**EXERCISE REQUIREMENTS:** Below are records; reproduce exactly the lines from the one that has "let s' := TinyItem.define 0 k v e s in" through the one that has "Definition slot_at i", ends included, and nothing more.
--- RECORDS Enclosed Below ---
(* ===== verification/CuckooSpec.v ===== *)
(** * Correctness of the cuckoo cache

    The storage is read as a list of slots ([slots]); the operations of
    [Cuckoo] then rewrite single slots, and the theorems follow: what an
    insert does to the set of live items, that displacement loses none and
    keeps every item at one of its candidate positions, that a lookup after an
    insert finds the value, and what a delete and a numeric update do. *)
From S2P Require Import Prelude KvItem Cuckoo.

(** ** One slot *)

Section Tiny.
Implicit Types (k bs s : bytes) (v : Value).

(** A key and a value a slot of [size] bytes represents faithfully: lengths
    that fit their bytes, and no empty [Bytes] (a zero length marks a
    number). *)
Definition tiny_args (size : Z) k v : Prop :=
  blen k <= 255 /\ TinyItem.TINY_ITEM_HDR_SIZE + blen k + size_of v <= size /\
  match v with
  | Bytes b => 1 <= blen b <= 255
  | U64 n => fits 64 n
  end.

(** Writing into the middle part of a buffer. *)
Lemma blit_mid (a s b bs : bytes) o :
  0 <= o -> o + blen bs <= blen s ->
  blit (blen a + o) bs (a ++ s ++ b) = a ++ blit o bs s ++ b.
Proof.
  intros. rewrite !blit_in by (rewrite ?blen_app; pose proof (blen_nonneg b); pose proof (blen_nonneg a); lia).
  unfold blen in *. rewrite <- !app_assoc. rewrite take_app_ge by lia.
  rewrite <- app_assoc. f_equal.
  rewrite take_app_le by lia. replace (Z.to_nat (Z.of_nat (length a) + o) - length a)%nat with (Z.to_nat o) by lia.
  f_equal. f_equal.
  rewrite drop_app_ge by lia. rewrite drop_app_le by lia. f_equal. f_equal. lia.
Qed.

Lemma split_at (off size : Z) (data : bytes) :
  0 <= off -> 0 <= size -> off + size <= blen data ->
  data = slice 0 off data ++ slice off size data ++ slice (off + size) (blen data - off - size) data.
Proof.
  intros. rewrite <- (slice_app_slice off), <- (slice_app_slice 0 off) by lia.
  symmetry. apply slice_full. lia.
Qed.

Lemma slice_blit_inside off size o bs data :
  0 <= off -> 0 <= o -> o + blen bs <= size -> off + size <= blen data ->
  slice off size (blit (off + o) bs data) = blit o bs (slice off size data).
Proof.
  intros. pose proof (blen_nonneg bs). rewrite (split_at off size data) at 1 by lia.
  replace (off + o) with (blen (slice 0 off data) + o) by (rewrite blen_slice; lia).
  rewrite blit_mid by (rewrite ?blen_slice; lia).
  rewrite slice_app_r by (rewrite blen_slice; lia).
  rewrite blen_slice, Z.sub_diag by lia. rewrite slice_app_l by (rewrite ?blen_blit, ?blen_slice; lia).
  apply slice_full. rewrite blen_blit, blen_slice; lia.
Qed.

Lemma get_uint_slot n off o size data :
  0 <= off -> 0 <= o -> o + Z.of_nat n <= size ->
  get_uint n (off + o) data = get_uint n o (slice off size data).
Proof. intros. unfold get_uint. by rewrite slice_slice by lia. Qed.
End Tiny.

Section TinyRead.
Implicit Types (k bs s : bytes) (v : Value).

(** An item is read within its slot. *)
Lemma expire_slot off size data :
  0 <= off -> 6 <= size ->
  TinyItem.expire off data = TinyItem.expire 0 (slice off size data).
Proof.
  intros. unfold TinyItem.expire. rewrite <- (Z.add_0_r off) at 1. apply get_uint_slot; lia.
Qed.

Lemma klen_slot off size data :
  0 <= off -> 6 <= size ->
  TinyItem.klen off data = TinyItem.klen 0 (slice off size data).
Proof. intros. unfold TinyItem.klen. apply get_uint_slot; lia. Qed.

Lemma raw_vlen_slot off size data :
  0 <= off -> 6 <= size ->
  TinyItem.raw_vlen off data = TinyItem.raw_vlen 0 (slice off size data).
Proof. intros. unfold TinyItem.raw_vlen. apply get_uint_slot; lia. Qed.

(** The key and the value lie within the slot. *)
Definition in_slot size s : Prop :=
  0 <= TinyItem.klen 0 s /\ 0 <= TinyItem.raw_vlen 0 s /\
  6 + TinyItem.klen 0 s + TinyItem.value_len 0 s <= size.

Lemma value_len_pos s : 0 <= TinyItem.raw_vlen 0 s -> 0 < TinyItem.value_len 0 s.
Proof. unfold TinyItem.value_len. case_bool; lia. Qed.

Lemma key_slot off size data :
  0 <= off -> 6 <= size -> in_slot size (slice off size data) ->
  TinyItem.key off data = TinyItem.key 0 (slice off size data).
Proof.
  intros ? ? (? & Hv & ?). apply value_len_pos in Hv.
  unfold TinyItem.key, TinyItem.TINY_ITEM_HDR_SIZE.
  rewrite (klen_slot off size) by lia. by rewrite slice_slice by lia.
Qed.

Lemma value_slot off size data :
  0 <= off -> in_slot size (slice off size data) ->
  TinyItem.value off data = TinyItem.value 0 (slice off size data).
Proof.
  intros Hoff (Hk & Hv & Hs). pose proof (value_len_pos _ Hv). revert Hs.
  unfold TinyItem.value_len, TinyItem.value, TinyItem.TINY_ITEM_HDR_SIZE in *. intros.
  assert (6 <= size) by lia. rewrite (klen_slot off size), (raw_vlen_slot off size) by lia.
  destruct (Z.eqb_spec (TinyItem.raw_vlen 0 (slice off size data)) 0).
  all: by rewrite slice_slice, Z.add_0_l, Z.add_assoc by lia.
Qed.

(** What [define] leaves in a slot. *)
Lemma define_fields size k v (e : Z) s :
  blen s = size -> tiny_args size k v -> fits 32 e ->
  let s' := TinyItem.define 0 k v e s in
  blen s' = size /\ TinyItem.expire 0 s' = e /\ TinyItem.klen 0 s' = blen k /\
  TinyItem.key 0 s' = k /\ TinyItem.value 0 s' = v /\
  in_slot size s'.
Proof.
  intros Hs (Hk & Hsz & Hv) He. pose proof (blen_nonneg k).
  unfold TinyItem.TINY_ITEM_HDR_SIZE in *.
  assert (fits 8 (blen k)) as Hk8 by (split; [lia|pow2; lia]).
  assert (0 <= size_of v) by (destruct v; simpl; lia).
  unfold in_slot, TinyItem.expire, TinyItem.key, TinyItem.value, TinyItem.value_len,
    TinyItem.raw_vlen, TinyItem.klen, TinyItem.define, TinyItem.TINY_ITEM_HDR_SIZE.
  rewrite !(wrap_id 8 (blen k)) by done.
  assert (He' := le_value_le_bytes 4 e He).
  assert (Hk' := le_value_le_bytes 1 (blen k) Hk8).
  unfold get_uint, set_uint. change (Z.of_nat 4) with 4. change (Z.of_nat 1) with 1.
  destruct v as [b|n]; simpl in Hv, Hsz.
  - assert (fits 8 (blen b)) as Hb8 by (split; [lia|pow2; lia]).
    rewrite (wrap_id 8 (blen b)) by done.
    assert (Hb' := le_value_le_bytes 1 (blen b) Hb8).
    slices. rewrite ?He', ?Hk'. slices. rewrite ?Hb'. slices.
    rewrite (proj2 (Z.eqb_neq (blen b) 0)) by lia. slices. rewrite !blen_blit. split_and!; done || lia.
  - assert (Hb' := le_value_le_bytes 1 0 (fits_0 8 ltac:(lia))).
    slices. rewrite ?He', ?Hk'. slices. rewrite ?Hb'. cbn [Z.eqb].
    rewrite be_value_be_bytes by done.
    rewrite !blen_blit. split_and!; done || lia.
Qed.
End TinyRead.

(** ** The slots of the storage *)

Section Slots.
Context (c : Config).
Implicit Types (i : Z) (data s : bytes) (l : list bytes).

(** The storage [from_builder] allocates. *)
Record sized data : Prop := {
  sized_item : 6 < item_size c;
  sized_nitem : 0 < nitem c;
  sized_data : blen data = item_size c * nitem c
}.

Definition slot_at i data : bytes := slice (slot_offset c i) (item_size c) data.

Definition slots data : list bytes :=
  map (fun n => slot_at (Z.of_nat n) data) (seq 0 (Z.to_nat (nitem c))).

Definition valid i : Prop := 0 <= i < nitem c.

Definition zero_slot : bytes := replicate (Z.to_nat (item_size c)) 0.

Lemma length_slots data : length (slots data) = Z.to_nat (nitem c).
Proof. unfold slots. by rewrite length_map, length_seq. Qed.

Lemma slots_lookup i data : valid i -> slots data !! Z.to_nat i = Some (slot_at i data).
Proof.
  intros [? ?]. unfold slots. rewrite list_lookup_fmap, lookup_seq_lt by lia. simpl.
  by rewrite Z2Nat.id by lia.
Qed.

Lemma slots_in n data s :
  slots data !! n = Some s <-> valid (Z.of_nat n) /\ s = slot_at (Z.of_nat n) data.
Proof.
  unfold slots, valid. rewrite list_lookup_fmap, fmap_Some. setoid_rewrite lookup_seq.
  split.
  - intros (m & [-> ?] & ->). split; [lia|done].
  - intros [? ->]. exists n. split; [lia|done].
Qed.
--- End of Enclosed RECORDS ---
**ANSWER SECTION:**
  let s' := TinyItem.define 0 k v e s in
  blen s' = size /\ TinyItem.expire 0 s' = e /\ TinyItem.klen 0 s' = blen k /\
  TinyItem.key 0 s' = k /\ TinyItem.value 0 s' = v /\
  in_slot size s'.
Proof.
  intros Hs (Hk & Hsz & Hv) He. pose proof (blen_nonneg k).
  unfold TinyItem.TINY_ITEM_HDR_SIZE in *.
  assert (fits 8 (blen k)) as Hk8 by (split; [lia|pow2; lia]).
  assert (0 <= size_of v) by (destruct v; simpl; lia).
  unfold in_slot, TinyItem.expire, TinyItem.key, TinyItem.value, TinyItem.value_len,
    TinyItem.raw_vlen, TinyItem.klen, TinyItem.define, TinyItem.TINY_ITEM_HDR_SIZE.
  rewrite !(wrap_id 8 (blen k)) by done.
  assert (He' := le_value_le_bytes 4 e He).
  assert (Hk' := le_value_le_bytes 1 (blen k) Hk8).
  unfold get_uint, set_uint. change (Z.of_nat 4) with 4. change (Z.of_nat 1) with 1.
  destruct v as [b|n]; simpl in Hv, Hsz.
  - assert (fits 8 (blen b)) as Hb8 by (split; [lia|pow2; lia]).
    rewrite (wrap_id 8 (blen b)) by done.
    assert (Hb' := le_value_le_bytes 1 (blen b) Hb8).
    slices. rewrite ?He', ?Hk'. slices. rewrite ?Hb'. slices.
    rewrite (proj2 (Z.eqb_neq (blen b) 0)) by lia. slices. rewrite !blen_blit. split_and!; done || lia.
  - assert (Hb' := le_value_le_bytes 1 0 (fits_0 8 ltac:(lia))).
    slices. rewrite ?He', ?Hk'. slices. rewrite ?Hb'. cbn [Z.eqb].
    rewrite be_value_be_bytes by done.
    rewrite !blen_blit. split_and!; done || lia.
Qed.
End TinyRead.

(** ** The slots of the storage *)

Section Slots.
Context (c : Config).
Implicit Types (i : Z) (data s : bytes) (l : list bytes).

(** The storage [from_builder] allocates. *)
Record sized data : Prop := {
  sized_item : 6 < item_size c;
  sized_nitem : 0 < nitem c;
  sized_data : blen data = item_size c * nitem c
}.

Definition slot_at i data : bytes := slice (slot_offset c i) (item_size c) data.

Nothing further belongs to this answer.